どちらも、講師はさとびでおなじみの久住一友さん。
Forester chicks-1

Forester chicks のための林業学校 2022-2023 現地講習より 久住くんの奥にいるのはコーディネーターの吉水純子さん(そう、53号まで連載をしていただいた吉水さんです)

Forester chicks-2

Forester chicks のための林業学校 2022-2023 現地講習より 久住くんの右にいるのはコーディネーターの佐藤浩行さん(そう、さとびでもおなじみの佐藤さんです)

わたしは普段は久住くんと呼んでいますので、以下久住くんと書くほうが書きやすいものですから、そうしたいと思います(^^)

久住くんとは、谷林業株式会社に就職するために奈良に移住したころから交流が始まりました。
谷林業に近い場所にあるカフェで、森を学ぼうという趣旨のトークイベントがあり、当時谷林業の社員だった久住くんが林業に就いた理由や、架線集材についてわかりやすく説明してくれていました。

そのとき聞いた、(さとび読者さんであれば、今ではみなさんも読まれていると思いますが) 家の近くの公園の木が切られたことがショックだったからというエピソードに、わたしのアンテナが立ったのです。経験的に勝手なルールがありまして、「昆虫少年はスジがある」というもの。久住くんは昆虫が大好きだったために、昆虫がたくさん集まってくる大好きな木がなぜ切られてしまうのか?憤りを感じたのでした。実際には理由があっての伐採なのですが、その時の悲しみと憤りは今の久住くんの核の中にあると思いました。
男の子は大なり小なり昆虫をとって遊んだ経験が(ある年代までなら)あると思うんですけど、とりわけ大好きだった人たちは将来、生態系を大事にするようになるのです。さとび関係でいうと、プロジェクト粟の三浦雅之さん、フォレスターアカデミー校長の藤平さん(さとびサポーターをしていただいてます。ありがとうございます)、久住くんもそう。

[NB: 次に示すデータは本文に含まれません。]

(* ===== verification/Bitmap.v ===== *)
(** The 64-bit bitmap of [bitmap.h]. *)
From S2P Require Import Prelude.
#[local] Open Scope Z_scope.

Definition BITMAP_MAX_NUM : Z := 64.

Definition bitmap_init : Z := 0.

Definition bitmap_set (map index flag : Z) : res Z :=
  if decide (index < BITMAP_MAX_NUM) then
    if decide (flag = 0) then Ok (Z.land map (u64 (u64 (Z.shiftl 1 index) - 1)))
    else Ok (Z.lor map (u64 (Z.shiftl 1 index)))
  else Fault Exit.

Definition bitmap_get (map index : Z) : res Z :=
  if decide (index < BITMAP_MAX_NUM) then
    Ok (cbool (bool_decide (Z.land map (u64 (Z.shiftl 1 index)) <> 0)))
  else Fault Exit.

(** * Behaviour *)

Lemma one_shift i : 0 <= i < 64 -> u64 (Z.shiftl 1 i) = 2 ^ i.
Proof.
  intros Hi. rewrite Z.shiftl_1_l. apply Z.mod_small. split; [lia|].
  apply Z.pow_lt_mono_r; lia.
Qed.

Lemma bitmap_get_testbit map j :
  0 <= j < 64 -> bitmap_get map j = Ok (cbool (Z.testbit map j)).
Proof.
  intros Hj. unfold bitmap_get, BITMAP_MAX_NUM. rewrite decide_True by lia. do 2 f_equal.
  rewrite one_shift by done. destruct (Z.testbit map j) eqn:E.
  - apply bool_decide_eq_true_2. intros H.
    assert (Z.testbit (Z.land map (2 ^ j)) j = false) as Hf by (rewrite H; apply Z.bits_0).
    rewrite Z.land_spec, E, Z.pow2_bits_true in Hf by lia. done.
  - apply bool_decide_eq_false_2. intros H. apply H. apply Z.bits_inj'. intros n Hn.
    rewrite Z.land_spec, Z.bits_0. destruct (decide (n = j)) as [->|].
    + by rewrite E.
    + rewrite Z.pow2_bits_false by lia. apply andb_false_r.
Qed.

(** What [bitmap_get] reads after [bitmap_set]: setting a bit makes it read 1
    and leaves the others; clearing a bit leaves the lower bits but makes the
    bit and every higher bit read 0. *)
Theorem bitmap_set_get map index flag j :
  0 <= index < 64 -> 0 <= j < 64 ->
  exists map', bitmap_set map index flag = Ok map' /\
    bitmap_get map' j =
      if decide (flag = 0) then (if decide (j < index) then bitmap_get map j else Ok 0)
      else (if decide (j = index) then Ok 1 else bitmap_get map j).
Proof.
  intros Hi Hj. unfold bitmap_set, BITMAP_MAX_NUM. rewrite decide_True by lia.
  rewrite one_shift by done. destruct (decide (flag = 0)).
  - eexists; split; [done|]. rewrite !bitmap_get_testbit by done.
    assert (0 <= 2 ^ index - 1 < 2 ^ 64).
    { pose proof (Z.pow_pos_nonneg 2 index ltac:(lia) ltac:(lia)).
      pose proof (Z.pow_lt_mono_r 2 index 64 ltac:(lia) ltac:(lia) ltac:(lia)). lia. }
    unfold u64. rewrite Z.mod_small by lia.
    replace (2 ^ index - 1) with (Z.ones index) by (rewrite Z.ones_equiv; lia).
    rewrite Z.land_spec. case_decide.
    + rewrite Z.ones_spec_low by lia. by rewrite andb_true_r.
    + rewrite Z.ones_spec_high by lia. by rewrite andb_false_r.
  - eexists; split; [done|]. rewrite !bitmap_get_testbit by done.
    rewrite Z.lor_spec. case_decide as Hji.
    + subst. rewrite Z.pow2_bits_true by lia. by rewrite orb_true_r.
    + rewrite Z.pow2_bits_false by lia. by rewrite orb_false_r.
Qed.

Lemma bitmap_set_get_witness :
  exists map', bitmap_set 0xFF 2 0 = Ok map' /\
    bitmap_get map' 5 = if decide (0 = 0) then (if decide (5 < 2) then bitmap_get 0xFF 5 else Ok 0)
      else (if decide (5 = 2) then Ok 1 else bitmap_get 0xFF 5).
Proof. apply (bitmap_set_get 0xFF 2 0 5); lia. Defined.
(* ===== verification/CuckooCorrect.v ===== *)
(** Correctness of the cuckoo hash table: the key comparison selected for a
    key length decides equality of the keys; the table of a single writer
    (spin-locked or not) refines a finite map whatever entries insertion
    pushes around, never loses a key slot, and holds one key less than asked
    when that number is a power of two. *)
From S2P Require Import Prelude Fifo CircularQueue CuckooHash.
#[local] Open Scope Z_scope.

(** * Key comparison *)

(** A comparison that returns, with zero exactly when [P]. *)
Definition decides (r : res Z) (P : Prop) : Prop := exists c, r = Ok c /\ (c = 0 <-> P).

Lemma decides_iff r P Q : decides r P -> (P <-> Q) -> decides r Q.
Proof. intros (c & ? & Hc) HPQ. exists c. rewrite <- HPQ. done. Qed.

Lemma cbool_ne0 x : cbool (negb (bool_decide (x = 0))) = 0 <-> x = 0.
Proof. destruct (decide (x = 0)) as [->|Hx]; [done|]. rewrite bool_decide_false by done. done. Qed.

Lemma c_or_decides a b P Q : decides a P -> decides b Q -> decides (c_or a b) (P /\ Q).
Proof.
  intros (x & -> & Hx) (y & -> & Hy). unfold c_or; simpl. case_decide as Ex; simpl.
  - eexists. split; [done|]. rewrite cbool_ne0. tauto.
  - exists 1. split; [done|]. split; [lia | tauto].
Qed.

Definition bytes (k : list Z) : Prop := Forall is_u8 k.

Lemma little_endian_inj a b :
  bytes a -> bytes b -> length a = length b -> little_endian a = little_endian b -> a = b.
Proof.
  intros Ha. revert b. induction Ha as [|x a Hx _ IH]; intros b Hb Hl Heq.
  - by destruct b.
  - destruct b as [|y b]; [done|]. inversion Hb as [|?? Hy Hb']; subst. simpl in *.
    injection Hl as Hl. unfold is_u8 in *. assert (x = y /\ little_endian a = little_endian b)
      as [-> Hab] by (change (2 ^ 8) with 256 in *; lia).
    by rewrite (IH b).
Qed.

そのエピソードを聞いてからの後日、里山関係のイベントで参加者どうしとして遭遇したとき、わたしはもう「さとびで連載を書きませんか」と声をかけていました。久住くんは谷林業のSNSも担当していて、魅力のある文章を書く人だなあという肌感覚はありましたので、連載してもらったら「昆虫少年が林業を目指したのはなぜか」のところを伝えてもらえると思いました。それは、今の近自然森づくりにつながっています。久住くんにはその後も、折にふれて寄稿していただいてますので、まだお読みでない方はぜひ。

vol.47 特集 いつまでも豊な森(ちなみに佐藤さん、藤平さんにもご寄稿いただきました
vol.52 特集 森を選んだ生き方その後

久住くんの連載(旧さとびごころvol.22からvol.25)は、別途パンフレットに印刷しましたので彼の自己紹介パンフレットがわりに広がったことと思います(ということは、わたくし、奈良での久住くんのデビューには陰ながら貢献している?と勝手に自負しております)。

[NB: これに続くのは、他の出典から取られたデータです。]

Lemma add_body_spec N h m k v :
  table_ok N [] h -> rep h m -> valid_key (key_len h) k ->
  exists ret h', add_body k (hash_of h k) v h = Ok (ret, h') /\ table_ok N [] h' /\
    conf h' = conf h /\
    (0 <= ret /\ rep h' (<[k := v]> m) \/
     ret = - ENOSPC /\ rep h' m /\
       (Z.of_nat (size m) = N \/ m !! k = None /\ (8 <= size m)%nat)).
Proof.
  intros Ht Hm Hv. pose proof (t_shape _ _ _ Ht) as Hsh. unfold add_body. step by done.
  fold (bucket_of h (hash_of h k)) (bucket_of h (rte_hash_secondary_hash (hash_of h k))).
  set (sig := hash_of h k). set (alt := rte_hash_secondary_hash sig).
  destruct (take_slot_ok N h Ht) as [[He Hts]|(idx & q & Hnull & Hts & Ht1)]; step by (exact Hts).
  { exists (- ENOSPC), h. split_and!; try done. right. split_and!; [done..|]. left.
    pose proof (full_table_size _ _ _ Ht Hm He). pose proof (map_size_bound _ _ _ _ Ht Hm). lia. }
  set (h1 := h <| free_slots := q |>) in *.
  pose proof (t_free _ _ _ Ht1 idx ltac:(set_solver)) as [Hir Hnu].
  pose proof (t_room _ _ _ Ht1) as [HN _].
  rewrite (u32_id idx) by (unfold is_u32; lia).
  destruct (update_existing_spec N idx h1 m (bucket_of h sig) sig alt k v Ht1 Hm Hv
      (bucket_of_range h sig Hsh)) as [[Hno1 Hu1]|(ret & h' & Hu1 & Hret & Hok & Hrep & Hcf)].
  { eapply accepts_sigs; [exact Ht1|]. by left. }
  2:{ step by (exact Hu1). exists ret, h'. split_and!; try done. by left. }
  step by (exact Hu1).
  destruct (update_existing_spec N idx h1 m (bucket_of h alt) alt sig k v Ht1 Hm Hv
      (bucket_of_range h alt Hsh)) as [[Hno2 Hu2]|(ret & h' & Hu2 & Hret & Hok & Hrep & Hcf)].
  { eapply accepts_sigs; [exact Ht1|]. by right. }
  2:{ step by (exact Hu2). exists ret, h'. split_and!; try done. by left. }
  step by (exact Hu2). pose proof (no_hit_lookup _ _ _ _ _ Ht1 Hm Hno1 Hno2) as Hnew.
  set (h2 := store_key h1 idx (HashKey v k)).
  assert (copy_key idx k v h1 = Ok (tt, h2)) as Hcopy.
  { unfold copy_key. step by done. destruct Hv as [Hvb Hvl].
    change (key_len h1) with (key_len h). rewrite decide_True by lia.
    rewrite take_ge by lia. by eapply set_key_ok. }
  step by (exact Hcopy).
  destruct (key_rec_some _ _ _ idx Ht1) as [kr0 Hkr0]; [lia|].
  assert (table_ok N [idx] h2) as Ht2 by (by eapply store_key_ok).
  assert (rep h2 m) as Hm2 by (by eapply store_free_rep).
  assert (key_store h2 !! Z.to_nat idx = Some (HashKey v k)) as Hk2.
  { unfold h2. rewrite (store_lookup N [idx]) by (done || lia). by rewrite decide_True. }
  destruct (place_spec N h2 m idx k v (bucket_of h alt) Ht2 Hm2 Hk2 Hnew)
    as (placed & h' & Hp & Hres). step by (exact Hp). destruct placed.
  - destruct Hres as (Hok & Hrep & Hcf). exists (idx - 1), h'. split_and!; try done.
    left. split; [lia|done].
  - destruct Hres as [-> Hfull].
    destruct (enqueue_slot_back_ok N idx h2 Ht2) as (q' & Hq & Hok). step by (exact Hq).
    exists (- ENOSPC). eexists. split_and!; [done..|]. right. split_and!; [done..|]. right.
    split; [done|]. by eapply (full_bucket_size _ _ _ _ _ Ht2 Hm2 Hfull (bucket_of_range h sig Hsh)).
Qed.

2つの森歩きイベントでは、どちらも久住くんが管理をしている里山が現場でした。アスファルトの道から歩いて入っていくことができる位置にあり、人の手が加わったゆるやかな道が通っていて、スニーカーでも楽に歩くことができます。森林というのは、たとえ里山でも、道が通っていなければ町の住人が歩くには辛く、危ない場所です。林業のための作業道や、昔の人が使った里道(りどう)が通っているから歩けるのです。大きな蜂や蛇がどこにいるか、わかりますか?もし出会ってしまったらどうしたらいいか知っていますか?久住くんは知っています。それらも教えてもらい、わたしたちの安全や楽しさに配慮しながら案内してくれるんですよね。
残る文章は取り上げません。